_To do:_ Please repeat the lines below, exactly and only, from the one that holds "From stdpp Require" through the one that holds "p_XGasPrice : B;".

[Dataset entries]
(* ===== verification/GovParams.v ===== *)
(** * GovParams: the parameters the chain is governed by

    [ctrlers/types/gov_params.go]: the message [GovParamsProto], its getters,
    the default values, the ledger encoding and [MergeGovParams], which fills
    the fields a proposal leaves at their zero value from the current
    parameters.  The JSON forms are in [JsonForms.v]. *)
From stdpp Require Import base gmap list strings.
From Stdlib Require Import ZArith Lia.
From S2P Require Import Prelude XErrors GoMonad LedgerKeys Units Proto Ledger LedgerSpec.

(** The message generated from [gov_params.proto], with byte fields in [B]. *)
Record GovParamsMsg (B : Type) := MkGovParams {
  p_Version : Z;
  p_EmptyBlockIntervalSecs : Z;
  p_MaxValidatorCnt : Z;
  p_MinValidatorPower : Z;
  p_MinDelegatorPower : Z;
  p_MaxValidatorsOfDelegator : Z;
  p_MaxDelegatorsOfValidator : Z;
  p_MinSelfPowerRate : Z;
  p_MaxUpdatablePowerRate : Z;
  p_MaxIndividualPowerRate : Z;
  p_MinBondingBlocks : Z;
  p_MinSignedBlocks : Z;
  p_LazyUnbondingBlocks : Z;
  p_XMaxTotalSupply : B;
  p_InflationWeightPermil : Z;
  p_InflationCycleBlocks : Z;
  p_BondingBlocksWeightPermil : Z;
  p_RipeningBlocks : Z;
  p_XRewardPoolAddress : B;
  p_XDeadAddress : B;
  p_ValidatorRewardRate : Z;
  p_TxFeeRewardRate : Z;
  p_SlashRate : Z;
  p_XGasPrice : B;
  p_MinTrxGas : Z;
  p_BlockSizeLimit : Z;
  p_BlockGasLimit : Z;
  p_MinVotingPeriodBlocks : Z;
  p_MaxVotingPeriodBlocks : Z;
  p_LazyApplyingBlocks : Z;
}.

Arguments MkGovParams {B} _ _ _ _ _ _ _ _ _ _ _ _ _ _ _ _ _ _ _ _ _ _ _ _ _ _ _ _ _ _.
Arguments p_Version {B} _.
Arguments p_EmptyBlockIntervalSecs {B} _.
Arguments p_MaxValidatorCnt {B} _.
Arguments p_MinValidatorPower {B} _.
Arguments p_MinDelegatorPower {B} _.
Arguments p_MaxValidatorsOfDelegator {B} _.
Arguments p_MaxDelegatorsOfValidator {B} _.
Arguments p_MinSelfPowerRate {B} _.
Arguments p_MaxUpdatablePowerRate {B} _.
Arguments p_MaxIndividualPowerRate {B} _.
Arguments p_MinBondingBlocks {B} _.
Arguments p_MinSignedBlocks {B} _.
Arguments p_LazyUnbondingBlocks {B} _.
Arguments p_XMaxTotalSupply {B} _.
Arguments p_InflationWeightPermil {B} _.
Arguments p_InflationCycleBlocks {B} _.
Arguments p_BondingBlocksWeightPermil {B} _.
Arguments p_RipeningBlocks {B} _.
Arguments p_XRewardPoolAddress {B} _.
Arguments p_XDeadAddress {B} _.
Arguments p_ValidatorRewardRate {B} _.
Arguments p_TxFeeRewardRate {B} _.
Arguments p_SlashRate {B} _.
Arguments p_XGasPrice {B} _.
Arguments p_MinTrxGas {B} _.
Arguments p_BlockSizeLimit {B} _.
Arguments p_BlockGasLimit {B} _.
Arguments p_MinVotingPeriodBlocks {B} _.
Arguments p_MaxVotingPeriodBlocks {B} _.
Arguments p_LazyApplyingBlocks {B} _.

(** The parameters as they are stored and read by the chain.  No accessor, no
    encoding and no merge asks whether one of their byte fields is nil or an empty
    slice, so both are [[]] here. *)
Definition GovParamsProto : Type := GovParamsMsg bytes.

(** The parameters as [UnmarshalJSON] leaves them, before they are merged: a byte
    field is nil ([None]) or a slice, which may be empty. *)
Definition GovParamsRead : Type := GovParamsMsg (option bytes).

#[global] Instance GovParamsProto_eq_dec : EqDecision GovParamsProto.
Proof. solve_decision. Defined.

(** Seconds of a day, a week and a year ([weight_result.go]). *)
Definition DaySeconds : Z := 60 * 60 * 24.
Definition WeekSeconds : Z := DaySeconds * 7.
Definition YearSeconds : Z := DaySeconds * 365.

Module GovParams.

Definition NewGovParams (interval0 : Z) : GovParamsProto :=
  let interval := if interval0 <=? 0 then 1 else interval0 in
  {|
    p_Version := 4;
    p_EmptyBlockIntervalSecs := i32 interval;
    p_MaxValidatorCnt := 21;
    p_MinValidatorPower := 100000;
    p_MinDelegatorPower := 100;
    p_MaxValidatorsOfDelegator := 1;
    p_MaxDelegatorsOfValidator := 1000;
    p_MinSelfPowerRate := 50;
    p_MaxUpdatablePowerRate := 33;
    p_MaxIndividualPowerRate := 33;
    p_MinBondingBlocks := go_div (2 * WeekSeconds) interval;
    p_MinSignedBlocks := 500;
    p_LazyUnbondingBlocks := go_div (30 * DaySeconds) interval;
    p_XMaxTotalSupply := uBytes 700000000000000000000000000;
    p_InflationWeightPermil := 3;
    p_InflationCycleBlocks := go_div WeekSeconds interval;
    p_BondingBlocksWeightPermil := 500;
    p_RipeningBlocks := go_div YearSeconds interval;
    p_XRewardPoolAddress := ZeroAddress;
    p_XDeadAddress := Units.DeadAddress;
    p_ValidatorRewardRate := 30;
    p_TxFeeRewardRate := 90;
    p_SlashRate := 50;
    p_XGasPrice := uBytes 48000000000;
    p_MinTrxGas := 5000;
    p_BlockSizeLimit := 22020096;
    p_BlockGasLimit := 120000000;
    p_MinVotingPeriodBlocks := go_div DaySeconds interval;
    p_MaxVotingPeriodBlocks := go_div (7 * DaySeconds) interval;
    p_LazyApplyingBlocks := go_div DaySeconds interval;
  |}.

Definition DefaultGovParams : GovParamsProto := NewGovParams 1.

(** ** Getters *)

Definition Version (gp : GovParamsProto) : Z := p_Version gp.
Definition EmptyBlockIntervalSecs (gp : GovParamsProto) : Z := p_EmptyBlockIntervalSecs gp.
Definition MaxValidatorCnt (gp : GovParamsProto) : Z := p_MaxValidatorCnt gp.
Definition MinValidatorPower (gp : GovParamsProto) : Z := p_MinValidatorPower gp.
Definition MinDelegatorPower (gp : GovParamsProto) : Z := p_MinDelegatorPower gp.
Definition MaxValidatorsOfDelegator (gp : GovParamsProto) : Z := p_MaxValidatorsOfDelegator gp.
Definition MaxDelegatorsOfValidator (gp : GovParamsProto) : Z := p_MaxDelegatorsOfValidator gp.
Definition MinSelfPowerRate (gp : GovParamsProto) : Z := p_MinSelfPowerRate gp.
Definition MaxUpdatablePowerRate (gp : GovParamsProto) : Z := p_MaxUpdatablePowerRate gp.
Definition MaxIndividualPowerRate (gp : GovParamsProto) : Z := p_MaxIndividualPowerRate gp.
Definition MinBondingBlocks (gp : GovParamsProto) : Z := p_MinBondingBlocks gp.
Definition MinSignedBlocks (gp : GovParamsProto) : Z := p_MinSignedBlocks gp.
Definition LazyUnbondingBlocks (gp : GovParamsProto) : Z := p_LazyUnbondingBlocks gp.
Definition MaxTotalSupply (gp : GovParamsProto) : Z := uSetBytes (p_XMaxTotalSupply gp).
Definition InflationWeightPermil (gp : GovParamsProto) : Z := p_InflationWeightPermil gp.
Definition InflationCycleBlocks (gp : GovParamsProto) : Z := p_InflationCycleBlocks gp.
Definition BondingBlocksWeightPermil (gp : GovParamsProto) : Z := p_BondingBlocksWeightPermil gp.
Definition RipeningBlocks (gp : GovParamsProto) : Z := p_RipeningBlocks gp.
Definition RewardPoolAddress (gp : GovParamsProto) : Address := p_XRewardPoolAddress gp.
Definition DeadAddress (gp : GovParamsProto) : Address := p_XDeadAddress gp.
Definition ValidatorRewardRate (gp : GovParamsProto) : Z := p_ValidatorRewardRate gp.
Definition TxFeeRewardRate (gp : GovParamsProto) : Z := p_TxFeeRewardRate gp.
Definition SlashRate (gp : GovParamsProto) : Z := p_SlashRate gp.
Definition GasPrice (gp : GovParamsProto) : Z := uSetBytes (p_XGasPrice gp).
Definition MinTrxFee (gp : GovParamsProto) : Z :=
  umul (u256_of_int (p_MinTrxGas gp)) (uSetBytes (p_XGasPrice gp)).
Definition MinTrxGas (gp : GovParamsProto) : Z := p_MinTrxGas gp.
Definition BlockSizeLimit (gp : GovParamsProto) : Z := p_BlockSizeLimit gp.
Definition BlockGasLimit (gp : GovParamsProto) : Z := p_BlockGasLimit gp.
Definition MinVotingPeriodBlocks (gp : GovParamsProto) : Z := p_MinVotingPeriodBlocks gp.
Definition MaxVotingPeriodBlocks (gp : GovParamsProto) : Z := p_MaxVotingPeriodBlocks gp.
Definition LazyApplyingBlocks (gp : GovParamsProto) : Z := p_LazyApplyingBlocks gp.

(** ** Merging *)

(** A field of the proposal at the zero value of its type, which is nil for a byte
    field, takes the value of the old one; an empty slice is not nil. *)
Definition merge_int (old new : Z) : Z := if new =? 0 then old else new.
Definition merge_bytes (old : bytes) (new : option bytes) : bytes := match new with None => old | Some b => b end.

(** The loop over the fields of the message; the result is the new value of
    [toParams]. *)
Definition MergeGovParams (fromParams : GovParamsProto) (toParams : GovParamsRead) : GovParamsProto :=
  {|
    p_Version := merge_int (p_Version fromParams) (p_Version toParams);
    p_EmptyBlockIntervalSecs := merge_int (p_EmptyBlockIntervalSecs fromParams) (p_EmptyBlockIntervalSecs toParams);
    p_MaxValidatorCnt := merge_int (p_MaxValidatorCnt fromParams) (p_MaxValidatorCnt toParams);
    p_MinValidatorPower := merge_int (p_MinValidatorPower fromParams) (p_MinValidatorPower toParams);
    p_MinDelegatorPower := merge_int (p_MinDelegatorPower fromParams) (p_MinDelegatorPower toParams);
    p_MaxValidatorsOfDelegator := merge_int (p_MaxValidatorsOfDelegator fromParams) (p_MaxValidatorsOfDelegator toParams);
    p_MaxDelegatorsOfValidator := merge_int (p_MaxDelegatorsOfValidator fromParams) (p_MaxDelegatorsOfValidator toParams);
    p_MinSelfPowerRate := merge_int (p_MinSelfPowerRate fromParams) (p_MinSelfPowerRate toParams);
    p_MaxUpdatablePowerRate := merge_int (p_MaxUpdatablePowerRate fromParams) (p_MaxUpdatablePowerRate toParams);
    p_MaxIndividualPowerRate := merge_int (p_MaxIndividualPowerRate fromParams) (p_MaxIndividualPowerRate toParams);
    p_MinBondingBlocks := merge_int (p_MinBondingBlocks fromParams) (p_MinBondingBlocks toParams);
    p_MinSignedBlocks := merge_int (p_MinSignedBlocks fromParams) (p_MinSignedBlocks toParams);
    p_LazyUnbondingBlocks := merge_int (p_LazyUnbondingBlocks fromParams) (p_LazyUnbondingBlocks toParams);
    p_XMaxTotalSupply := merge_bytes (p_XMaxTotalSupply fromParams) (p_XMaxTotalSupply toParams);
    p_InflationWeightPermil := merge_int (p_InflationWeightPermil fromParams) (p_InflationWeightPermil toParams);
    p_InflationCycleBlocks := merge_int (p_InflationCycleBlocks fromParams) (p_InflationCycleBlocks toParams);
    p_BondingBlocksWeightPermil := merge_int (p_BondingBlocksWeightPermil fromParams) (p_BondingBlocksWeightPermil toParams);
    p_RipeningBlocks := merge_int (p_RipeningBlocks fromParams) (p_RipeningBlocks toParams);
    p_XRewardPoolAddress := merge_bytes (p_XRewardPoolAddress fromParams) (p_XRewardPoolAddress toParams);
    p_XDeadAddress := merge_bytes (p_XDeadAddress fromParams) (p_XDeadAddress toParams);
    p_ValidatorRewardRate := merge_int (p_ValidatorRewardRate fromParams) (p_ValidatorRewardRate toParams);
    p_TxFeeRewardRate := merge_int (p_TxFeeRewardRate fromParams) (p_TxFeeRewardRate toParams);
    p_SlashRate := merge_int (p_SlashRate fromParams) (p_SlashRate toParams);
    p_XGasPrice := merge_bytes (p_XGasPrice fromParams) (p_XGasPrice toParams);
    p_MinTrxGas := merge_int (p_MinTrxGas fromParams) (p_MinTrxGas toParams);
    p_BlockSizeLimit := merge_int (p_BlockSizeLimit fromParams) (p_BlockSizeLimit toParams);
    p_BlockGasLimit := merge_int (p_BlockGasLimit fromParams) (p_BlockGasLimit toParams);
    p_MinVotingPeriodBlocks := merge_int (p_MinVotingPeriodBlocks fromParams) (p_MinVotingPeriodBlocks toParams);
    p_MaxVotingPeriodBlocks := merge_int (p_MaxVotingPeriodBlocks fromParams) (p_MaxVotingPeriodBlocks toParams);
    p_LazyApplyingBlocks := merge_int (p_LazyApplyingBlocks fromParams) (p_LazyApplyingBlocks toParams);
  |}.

_Completed exercise:_
From stdpp Require Import base gmap list strings.
From Stdlib Require Import ZArith Lia.
From S2P Require Import Prelude XErrors GoMonad LedgerKeys Units Proto Ledger LedgerSpec.

(** The message generated from [gov_params.proto], with byte fields in [B]. *)
Record GovParamsMsg (B : Type) := MkGovParams {
  p_Version : Z;
  p_EmptyBlockIntervalSecs : Z;
  p_MaxValidatorCnt : Z;
  p_MinValidatorPower : Z;
  p_MinDelegatorPower : Z;
  p_MaxValidatorsOfDelegator : Z;
  p_MaxDelegatorsOfValidator : Z;
  p_MinSelfPowerRate : Z;
  p_MaxUpdatablePowerRate : Z;
  p_MaxIndividualPowerRate : Z;
  p_MinBondingBlocks : Z;
  p_MinSignedBlocks : Z;
  p_LazyUnbondingBlocks : Z;
  p_XMaxTotalSupply : B;
  p_InflationWeightPermil : Z;
  p_InflationCycleBlocks : Z;
  p_BondingBlocksWeightPermil : Z;
  p_RipeningBlocks : Z;
  p_XRewardPoolAddress : B;
  p_XDeadAddress : B;
  p_ValidatorRewardRate : Z;
  p_TxFeeRewardRate : Z;
  p_SlashRate : Z;
  p_XGasPrice : B;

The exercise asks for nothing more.